Sunday, January 15, 2012

Pendidikan Agama Yang Menerapkan Konsep-konsep Psikologi Pendidikan


 Bab I
Pendahuluan
Perkembangan psikologi agama pada masa anak terjadi melalui pengalaman hidupnya sejak kecil, baik dalam keluarga, sekolah, ataupun dimasyarakatnya. Semakin banyak pengalaman yang bersifat agama, akan semakin banyak unsur agamanya, maka, sikap, tindakan, kelakuan dan caranya menghadapi hidup akan sesuai dengan ajran agama.
Dalam hal itu meskipun para ahli belum memiliki kesepakatan tentang asal-usul jiwa keagamaan pada manusia, namun pada umumnya mereka mengakui peran pendidikan dalam menanamkan rasa dan sikap keberagamaan pada manusia, dengan kata lain pendidikan dini8lai mempunyai peran penting dalam upaya menanamkan rasa keagamaan pada anak. Kemudian mellaui pendidikan pula dilakukan pembentukan sikap keagamaan tersebut.

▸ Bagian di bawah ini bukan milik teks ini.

Lemma run_block : ∀ ts i O X n w, decoding i O X n → i_mode (f_state i) = LEN → block_at c X ts w → w ≤ n → fits O ts →
  ∃ i', goes i i' ∧ block_end i' O (X / 2 ^ w) (n - w) ts.
Proof.
  induction ts as [ts IH] using (induction_ltof1 _ length). intros i O X n w Hd Hmode Hb Hn Hfit.
  destruct (decide (slow i)) as [Hslow|Hfast].
  - destruct ts as [|t ts]; cbn [block_at] in Hb.
    + destruct (turns_slow i O X n EndOfBlock w Hd Hmode Hslow Hb Hn) as (i1 & G1 & A1); [|by exists i1].
      intros O' E. apply (Hfit [] []); [done|done].
    + destruct Hb as (Ht & w1 & w2 & Hw1 & Hw2 & ->).
      assert (1 ≤ w1) by (eapply token_width; done). assert (1 ≤ w2) by (eapply block_width; done).
      destruct (turns_slow i O X n t w1 Hd Hmode Hslow Hw1 ltac:(lia)) as (i1 & G1 & A1).
      { intros O' E. apply (Hfit [t] ts); [done|]. cbn. by rewrite E. }
      unfold after in A1. destruct (expand W O t) as [O1|] eqn:E1.
      * assert (decoding i1 O1 (X / 2 ^ w1) (n - w1) ∧ i_mode (f_state i1) = LEN) as [Hd1 Hm1] by (destruct t; [rewrite E1 in A1..|]; done).
        assert (expand_all W O [t] = Some O1) as E1' by (cbn; by rewrite E1).
        destruct (IH ts ltac:(unfold ltof; cbn; lia) i1 O1 _ _ w2 Hd1 Hm1 Hw2 ltac:(lia) (fits_app O [t] ts O1 Hfit E1')) as (i2 & G2 & A2).
        exists i2. split; [by transitivity i1|]. rewrite (div_pow_add X) in A2 by lia. replace (n - w1 - w2) with (n - (w1 + w2)) in A2 by lia.
        by apply (block_end_app i2 O O1 _ _ [t]).
      * exists i1. split; [done|]. unfold block_end. cbn [expand_all]. rewrite E1.
        assert (i_mode (f_state i1) = BAD ∧ s_msg (f_strm i1) = Some invalid_distance_too_far_back ∧ out_is (f_mem i1) O) as (B1 & B2 & B3) by (destruct t; [rewrite E1 in A1..|]; done).
        split; [done|]. split; [done|]. by exists [], t, ts, O.
  - assert (6 ≤ r_have (f_regs i) ∧ 258 ≤ r_left (f_regs i)) as [Hh Hl] by (unfold slow in Hfast; lia).
    destruct (turn_fast i O X n ts w Hd Hmode Hh Hl Hb) as (i1 & pre & rest & O1 & G1 & -> & Ep & [(Hpre & Hm1 & X1 & n1 & w1 & Hd1 & Hb1 & Hnw & Hle & HX)|[(-> & Hm1 & Hd1)|(Hm1 & Hmsg & Ho & t & rest' & -> & Et)]]).
    + assert (length pre ≠ 0)%nat by (by destruct pre). assert (1 ≤ w1) by (eapply block_width; done).
      destruct (IH rest ltac:(unfold ltof; rewrite length_app; lia) i1 O1 X1 n1 w1 Hd1 Hm1 Hb1 ltac:(lia) (fits_app O pre rest O1 Hfit Ep)) as (i2 & G2 & A2).
      exists i2. split; [by transitivity i1|]. apply (block_end_app i2 O O1 _ _ pre); [done|].
      rewrite HX, (div_pow_add X) in A2 by lia. replace (n - n1 + w1) with w in A2 by lia. by replace (n - w) with (n1 - w1) by lia.
    + exists i1. split; [done|]. unfold block_end. rewrite app_nil_r, Ep. done.
    + exists i1. split; [done|]. unfold block_end. rewrite expand_all_app, Ep. cbn [expand_all]. rewrite Et. split; [done|]. split; [done|]. by exists pre, t, rest', O1.
Qed.
End machine.
(** A block with the fixed trees. *)
Lemma run_fixed_block i O X n eof xs fs O' : between i O X n → at_block i → 0 ≤ eof ≤ 1 → Forall symbol_ok xs → Forall field_ok fs →
  begins X (fields_of eof 0 (Fixed xs) ++ fs) → width (fields_of eof 0 (Fixed xs)) ≤ n →
  expand_all W O (token_of <$> xs) = Some O' → Z.of_nat (length O') ≤ oe - ob →
  ∃ i', goes i i' ∧ between i' O' (X / 2 ^ width (fields_of eof 0 (Fixed xs))) (n - width (fields_of eof 0 (Fixed xs))) ∧
    i_mode (f_state i') = TYPE ∧ i_last (f_state i') = eof.
Proof.
  intros Hb [Hm Hlast] He Hxs Hfs Hbeg Hn Hexp Hspc. cbn [fields_of app width snd] in *.
  pose proof (fields_of_ok eof 0 (Fixed xs) He Hxs) as Hok. cbn [fields_of] in Hok. inversion Hok as [|? ? Hf3 Hblk]; subst.
  apply begins_cons in Hbeg as [Hhead Hbeg]; [|done|by apply Forall_app_2]. cbn [fst snd] in *.
  pose proof (width_nonneg _ Hblk) as Hw0.
  destruct (turn_TYPE BYFOUR little NO_DIVIDE hbuf flush m0 ob oe ib ie s0 z Hflush i O X n 1 eof Hb Hm Hlast ltac:(lia) He ltac:(lia) ltac:(lia)) as (i1 & G1 & Hb1 & Hs1).
  destruct (block_begins fixed_codes static_ltree static_dtree) with (xs := xs) (fs := fs) (X := X / 2 ^ 3) as [Hblock _]; try done.
  { intros s Hs. cbn. unfold fixed_entry. rewrite (proj2 (Nat.leb_gt 286 s)) by lia. done. }
  { eapply Forall_impl; [done|]. apply fixed_symbol_coded. }
  { apply static_ltree_coded. vm_compute. done. }
  destruct Hwin as [Wr Wb Wa Wh]. pose proof Hb1 as [Hdec1 Hset].
  destruct (settled_window _ _ Hset) as (F1 & F2 & F3 & F4 & _). rewrite <-F1, <-F2, <-F3 in Wr, Wb. rewrite <-F4 in Wh.
  set (w := width (block_fields static_ltree static_dtree xs)) in *.
  assert (i_lencode (f_state i1) = LenFix ∧ i_lenbits (f_state i1) = 9 ∧ i_distcode (f_state i1) = DistFix ∧ i_distbits (f_state i1) = 5) as (T1 & T2 & T3 & T4) by (by rewrite Hs1).
  destruct (run_block BYFOUR little NO_DIVIDE hbuf flush m0 ob oe ib ie (f_state i1) z W fixed_codes) with (ts := token_of <$> xs) (i := i1) (O := O) (X := X / 2 ^ 3) (n := n - 3) (w := w)
    as (i2 & G2 & Hend); try done; try lia.
  { rewrite T1, T2. apply lenfix_ok. }
  { rewrite T3, T4. apply distfix_ok. }
  { apply fixed_ops. }
  { apply fixed_dist_ops. }
  { by rewrite Hs1. }
  { intros pre rest O1 E1 E2. rewrite E1, expand_all_app, E2 in Hexp. apply expand_all_le in Hexp. lia. }
  unfold block_end in Hend. rewrite Hexp in Hend. destruct Hend as [Hd2 Hm2]. exists i2. split; [by transitivity i1|].
  rewrite (div_pow_add X) in Hd2 by lia. replace (n - 3 - w) with (n - (3 + w)) in Hd2 by lia.
  split; [by eapply between_of_block|]. split; [done|].
  pose proof Hd2 as [_ _ _ _ _ _ _ _ E _]. apply (f_equal i_last) in E. change (i_last (f_state i2) = i_last (f_state i1)) in E. by rewrite E, Hs1.
Qed.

Oleh karena itu kami sebagai penulis akan membahas tiga faktor pendidikan  yang dapat menumbuhkan psikologi dan rasa keberagamaan pada anak. Diantaranya meliputi: pendidikan keluarga, pendidikan kelembagaan, dan pendidikan dimasyarakat.













Bab II
Pembahasan
1. Pendidikan keluarga
Setiap orang tua dan semua guru ingin membina anak agar menjadi orang baik, mempunyai kepribadian yang kuat dan sikap mental yang yang sehat serta akhlak yang terpuji. Dan semuanya itu dapat diusahakan melalui pendidikan, baik yang formal (di sekolah), maupun yang informal (di rumah orang tua), setiap pengalaman yang dilalui anak, baik melalui penglihatan, pendengaran, maupun perlakuan yang diterimanya akan ikut menentukan pembinaan pribadinya. Orang tua adalah Pembina pribadi yang pertama dalam kehidupan anak, kepribadian orang tua, sikap dan cara hidup mereka itu merupakan unsur-unsur pendidikan secara tidak langsung, yang dengan sendirinya akan masuk kedalam pribadi anak yang sedang tumbuh itu.[1]

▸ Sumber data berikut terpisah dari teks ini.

Lemma turn_HEAD i cmf flg l : fresh 1 i (cmf :: flg :: l) → header_ok (i_wbits (f_state i)) cmf flg →
  let z := f_strm i in
  let ob := s_next_out z in let oe := ob + s_avail_out z in let ib := s_next_in z in let ie := ib + s_avail_in z in
  ∃ i', goes (started i) i' ∧ opened (f_state i') ∧ s_msg (f_strm i') = s_msg z ∧
    between (f_mem i) ob oe ib ie (f_state i') (f_strm i') i' [] (le_value l) (8 * Z.of_nat (length l)).
Proof.
  intros Hfr (Hcmf & Hflg & Hm8 & Hwin & H31 & Hdict). pose proof Hfr as [Hm Hwrap Hlast Hwsize Hwhave [Hh Hb] _ [Hin Ein] Hout [Hs1 Hs2] Hap].
  intros z ob oe ib ie. set (X := le_value (cmf :: flg :: l)). set (n := 8 * Z.of_nat (length (cmf :: flg :: l))).
  unfold is_byte in Hcmf, Hflg. assert (X = cmf + 256 * flg + 2 ^ 16 * le_value l) as EX by (unfold X; cbn [le_value]; lia).
  assert (input (started i) X n) as Hi0.
  { exists (cmf :: flg :: l). cbn. rewrite Hb, Hh. split; [|done]. split; [done|]. split; [lia|]. split; [cbn; lia|]. unfold X. cbn [le_value]. change (2 ^ 0) with 1. lia. }
  assert (step (started i) = case_HEAD BYFOUR little NO_DIVIDE hbuf (started i)) as Est by (unfold Inflate.step; rewrite run_bind, run_the_state; cbn beta iota; change (f_state (started i)) with (f_state i); by rewrite Hm).
  unfold case_HEAD in Est. rewrite run_bind, run_the_state in Est. cbn beta iota in Est. change (f_state (started i)) with (f_state i) in Est. rewrite Hwrap in Est.
  change (1 =? 0) with false in Est. cbn beta iota in Est.
  match type of Est with _ = NEEDBITS 16 ?K _ => destruct (run_NEEDBITS 16 K (started i) X n Hi0 ltac:(unfold n; cbn [length]; lia) ltac:(lia)) as (i1 & E1 & Hi1 & Hm1 & Hn1 & Hb1) end.
  cbn in Hb1. rewrite Hb in Hb1. rewrite E1 in Est. clear E1. assert (r_bits (f_regs i1) = 16) as Hb16 by (destruct Hi1 as (l1 & _ & _ & En); unfold n in En; lia).
  destruct (input_hold i1 _ _ Hi1) as [Hh1 _]. rewrite Hb16, EX, (Z.mul_comm (2 ^ 16)), Z_mod_plus_full, Z.mod_small in Hh1 by lia.
  rewrite run_bind, run_the_regs in Est. cbn beta iota in Est. rewrite Hh1 in Est. change (Z.land 1 2 =? 0) with true in Est. cbn [negb andb] in Est. cbn beta iota in Est.
  rewrite run_bind, run_on_state in Est. cbn beta iota in Est. rewrite run_bind in Est. unfold on_head in Est. rewrite run_on_state in Est. cbn beta iota in Est.
  assert (f_state i1 = f_state i) as Es1 by (destruct Hm1 as (_ & _ & -> & _); done).
  set (s2 := set_i_head (set_g_done (-1) <$> i_head (f_state i)) (set_i_flags 0 (f_state i))).
  match type of Est with context [set_f_state ?a (set_f_state ?b i1)] => replace (set_f_state a (set_f_state b i1)) with (set_f_state s2 i1) in Est by (unfold s2; by rewrite Es1) end.
  change (Z.land 1 1 =? 0) with false in Est. cbn [orb] in Est.
  assert (BITS (cmf + 256 * flg) 8 = cmf) as B8 by (rewrite BITS_mod by lia; change (2 ^ 8) with 256; rewrite (Z.mul_comm 256), Z_mod_plus_full, Z.mod_small; lia).
  assert (Z.shiftr (cmf + 256 * flg) 8 = flg) as S8 by (rewrite Z.shiftr_div_pow2 by lia; change (2 ^ 8) with 256; rewrite (Z.mul_comm 256), Z.div_add, Z.div_small by lia; lia).
  assert (BITS (cmf + 256 * flg) 4 = 8) as B4.
  { rewrite BITS_mod by lia. change (2 ^ 4) with 16. replace (cmf + 256 * flg) with (cmf + 16 * flg * 16) by lia. by rewrite Z_mod_plus_full. }
  rewrite B8, S8, B4, Z.shiftl_mul_pow2, wrap_small in Est by lia. replace (cmf * 2 ^ 8 + flg) with (256 * cmf + flg) in Est by lia. rewrite H31 in Est.
  change (0 =? 0) with true in Est. change (8 =? Z_DEFLATED) with true in Est. cbn [negb] in Est. cbn beta iota in Est.
  destruct (run_DROPBITS 4 (set_f_state s2 i1) X n Hi1 ltac:(cbn; lia) ltac:(cbn; lia)) as (i3 & E3 & Hi3 & Hm3 & Hb3). rewrite run_bind, E3 in Est. cbn beta iota in Est.
  change (r_bits (f_regs (set_f_state s2 i1))) with (r_bits (f_regs i1)) in Hb3. rewrite Hb16 in Hb3. change (16 - 4) with 12 in Hb3.
  destruct (input_hold i3 _ _ Hi3) as [Hh3 _]. rewrite Hb3, EX in Hh3.
  assert ((cmf + 256 * flg + 2 ^ 16 * le_value l) / 2 ^ 4 mod 2 ^ 12 = cmf / 16 + 16 * flg) as Eh3.
  { replace (cmf + 256 * flg + 2 ^ 16 * le_value l) with (cmf + (16 * flg + 2 ^ 12 * le_value l) * 2 ^ 4) by lia. rewrite Z.div_add by lia. change (2 ^ 4) with 16.
    rewrite Z.add_assoc, (Z.mul_comm (2 ^ 12)), Z_mod_plus_full. apply Z.mod_small. pose proof (Z.div_lt_upper_bound cmf 16 16). pose proof (Z.div_pos cmf 16). lia. }
  rewrite Eh3 in Hh3. rewrite run_bind, run_the_regs in Est. cbn beta iota in Est. rewrite Hh3 in Est.
  assert (0 ≤ cmf / 16 < 16) as Hc16 by (split; [apply Z.div_pos; lia|apply Z.div_lt_upper_bound; lia]).
  assert (BITS (cmf / 16 + 16 * flg) 4 = cmf / 16) as B4' by (rewrite BITS_mod by lia; change (2 ^ 4) with 16; rewrite (Z.mul_comm 16), Z_mod_plus_full, Z.mod_small; lia).
  rewrite B4' in Est. cbv zeta in Est. change (i_wbits (f_state i)) with (i_wbits (f_state i)) in Est. rewrite (proj2 (Z.ltb_ge _ _)) in Est by lia.
  rewrite run_bind, run_on_state in Est. cbn beta iota in Est. rewrite run_bind, run_adler_start in Est. cbn beta iota in Est.
  rewrite run_bind, run_on_state in Est. cbn beta iota in Est. rewrite run_bind in Est. unfold on_strm in Est. rewrite run_modify in Est. cbn beta iota in Est.
  assert (f_state i3 = s2) as Es3 by (destruct Hm3 as (_ & _ & -> & _); done).
  rewrite run_bind in Est.
  match type of Est with _ = match INITBITS ?j with _ => _ end => set (i4 := j) in Est end.
  assert (input i4 (X / 2 ^ 4) (n - 4)) as Hi4 by done. assert (r_bits (f_regs i4) = 12) as Hb4 by done.
  destruct (run_INITBITS i4 _ _ 12 Hi4 Hb4) as (i5 & E5 & Hm5 & Hi5 & Hb5). rewrite E5 in Est. cbn beta iota in Est. rewrite run_goto in Est.
  assert ((Z.land (cmf / 16 + 16 * flg) 0x200 =? 0) = true) as Edict.
  { apply Z.eqb_eq. change 0x200 with (Z.shiftl (Z.ones 1) 9). apply Z.bits_inj'. intros j Hj. rewrite Z.land_spec, Z.shiftl_spec, Z.bits_0 by lia.
    destruct (Z.ltb_spec j 9); [rewrite (Z.testbit_neg_r _ (j - 9)) by lia; apply andb_false_r|]. rewrite Z.testbit_ones_nonneg by lia.
    destruct (Z.ltb_spec (j - 9) 1); [|apply andb_false_r]. rewrite andb_true_r. replace j with 9 by lia.
    rewrite (Z.testbit_eqb _ 9) by lia. apply Z.eqb_neq. change (2 ^ 9) with (16 * 32). rewrite <-Z.div_div by lia.
    replace ((cmf / 16 + 16 * flg) / 16) with flg by (symmetry; rewrite (Z.mul_comm 16), Z.div_add, Z.div_small by lia; lia). lia. }
  rewrite Edict in Est. rewrite (div_pow_add X) in Hi5 by lia. change (4 + 12) with 16 in Hi5.
  assert (X / 2 ^ 16 = le_value l) as EX2 by (rewrite EX, (Z.mul_comm (2 ^ 16)), Z.div_add, Z.div_small by lia; lia). rewrite EX2 in Hi5.
  assert (n - 4 - 12 = 8 * Z.of_nat (length l)) as En by (unfold n; cbn [length]; lia). rewrite En in Hi5.
  assert (f_state i5 = f_state i4) as Es5 by (destruct Hm5 as (_ & _ & -> & _); done).
  assert (f_strm i5 = set_s_adler 1 z) as Ez5.
  { destruct Hm5 as (_ & -> & _). unfold i4. cbn. destruct Hm3 as (_ & -> & _). cbn. by destruct Hm1 as (_ & -> & _). }
  assert (f_state i4 = set_i_check 1 (set_i_dmax (2 ^ (cmf / 16 + 8)) s2)) as Es4 by (unfold i4; cbn; by rewrite Es3).
  assert (shifted (started i) (set_f_strm z (set_f_state (f_state i) i5))) as Hsh.
  { destruct Hm1 as (A1 & A2 & A3 & A4 & A5 & A6 & A7 & A8 & A9), Hm3 as (B1 & B2 & B3 & B4'' & B5 & B6 & B7 & B8' & B9), Hm5 as (C1 & C2 & C3 & C4 & C5 & C6 & C7 & C8 & C9).
    unfold i4 in *. cbn in *. split_and!; cbn; try congruence; done || lia. }
  exists (set_f_state (set_i_mode TYPE (f_state i5)) i5). split; [by apply goes_step|]. split; [|split].
  - cbn. rewrite Es5, Es4. split; cbn; done.
  - cbn. by rewrite Ez5.
  - destruct Hsh as (M1 & _ & M3 & M4 & _ & M6 & M7 & M8). cbn in M1, M3, M4, M6, M7, M8. split; [|done].
    split; cbn; try done; rewrite ?M1, ?M3, ?M4, ?M6; fold ob ib; cbn; try (unfold oe, ob, ie, ib, z; lia).
    split; [done|by split|cbn; unfold oe, z; lia|by replace (oe - ob) with (s_avail_out (f_strm i)) by (unfold oe, z; lia)].
Qed.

Dalam pembentukan pribadi anak, hubungan orang tua sesama mereka juga sangat mempengaruhi pertumbuhan jiwa anak. Hubungan yang serasi, penuh pengartian dan kasih sayang itu akan membawa kepada pembinaan pribadi yang tenang, terbuka dan mudah dididik. Banyak percekcokan dan perselisihan akan membawa anak kepada pertumbuhan pribadi yang sukar dan tidak mudah dibentuk, karena ia tidak mendapatkan suasana yang baik untuk berkembang, sebab selalu terganggu oleh suasana oran tuanya. Dan masih banyak lagi faktor-faktor tidak langsung dalam keluarga yang dapat mempengaruhi pembinaan pribadi anak. Disamping itu tentunya juga banyak pengalaman anak yang mempunyai nilai pendidikan baginya, yaitu pembinaan-pembinaan yang tertentu yang dilakukan oleh orang tua terhadap anaknya baik melalui latihan-latihan, perbuatan, misalnya kebiasaan dalam makan minum, buang air, mandi, tidur dan lain sebagainya, itu semua merupakan unsur pembinaan pribadi dan psikologi anak.[2]        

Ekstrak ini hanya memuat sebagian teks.